_Problem details_
Go through the entries one line at a time, and gather every line that has the word "mkStorageCtx".

[[ Supplied data open ]]

(* ===== verification/StorageTypes.v ===== *)
(** * Storable types

    The type system of the storage layer ([storage/types]): the interface of a
    storage ([StorageOps]), layouts, and [load], [store] and [delete] of primitives,
    unit enums, byte strings, vectors and fixed-size arrays, as the traits and the
    macros of [tempo-precompiles-macros] define them, and the slots of mappings.  Reading is
    a [Result], writing a state-and-error computation that keeps the partial writes of
    a failed call.  Slots are words and slot arithmetic wraps around. *)
From Stdlib Require Import ZArith Lia.
From stdpp Require Import base tactics option list list_numbers fin_maps gmap.
From S2P Require Import Prelude Base StorageWords.
Open Scope Z_scope.
Open Scope storage_scope.

(** ** Computations on a storage *)
Definition SM (S A : Type) : Type := S → Result A * S.
Global Instance SM_ret S : MRet (SM S) := λ A a s, (Ok a, s).
Global Instance SM_bind S : MBind (SM S) := λ A B f m s,
  match m s with
  | (Ok a, s') => f a s'
  | (Err e, s') => (Err e, s')
  end.

(** A read, [&self] operation inside a write. *)
Definition sread {S A} (f : S → Result A) : SM S A := λ s, (f s, s).

Fixpoint sfor {S A} (l : list A) (body : A → SM S unit) : SM S unit :=
  match l with
  | [] => mret tt
  | a :: l => body a;; sfor l body
  end.

(** The trait [StorageOps]. *)
Class StorageOps (S : Type) := {
  ops_load : S → Z → Result Z;
  ops_store : Z → Z → SM S unit;
}.

(** [PackedSlot]: one word in memory, whatever the slot. *)
Record PackedSlot := mkPackedSlot { packed_word : Z }.
Global Instance packed_slot_ops : StorageOps PackedSlot := {|
  ops_load := λ p _, Ok (packed_word p);
  ops_store := λ _ v p, (Ok tt, mkPackedSlot v);
|}.

(** The words of all accounts, persistent ([sload], [sstore]) and transient ([tload], [tstore]),
    seen by [Slot] and [TransientOps] at the address of a contract. *)
Record StorageCtx := mkStorageCtx { persistent : gmap (Z * Z) Z; transient : gmap (Z * Z) Z }.

Definition slot_ops (self : Address) : StorageOps StorageCtx := {|
  ops_load := λ s slot, Ok (persistent s).[(self, slot)];
  ops_store := λ slot v s, (Ok tt, mkStorageCtx (<[(self, slot):=v]> (persistent s)) (transient s));
|}.
Definition transient_ops (self : Address) : StorageOps StorageCtx := {|
  ops_load := λ s slot, Ok (transient s).[(self, slot)];
  ops_store := λ slot v s, (Ok tt, mkStorageCtx (persistent s) (<[(self, slot):=v]> (transient s)));
|}.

[[ Supplied data closed ]]

_Output of the task_
Record StorageCtx := mkStorageCtx { persistent : gmap (Z * Z) Z; transient : gmap (Z * Z) Z }.
  ops_store := λ slot v s, (Ok tt, mkStorageCtx (<[(self, slot):=v]> (persistent s)) (transient s));
  ops_store := λ slot v s, (Ok tt, mkStorageCtx (persistent s) (<[(self, slot):=v]> (transient s)));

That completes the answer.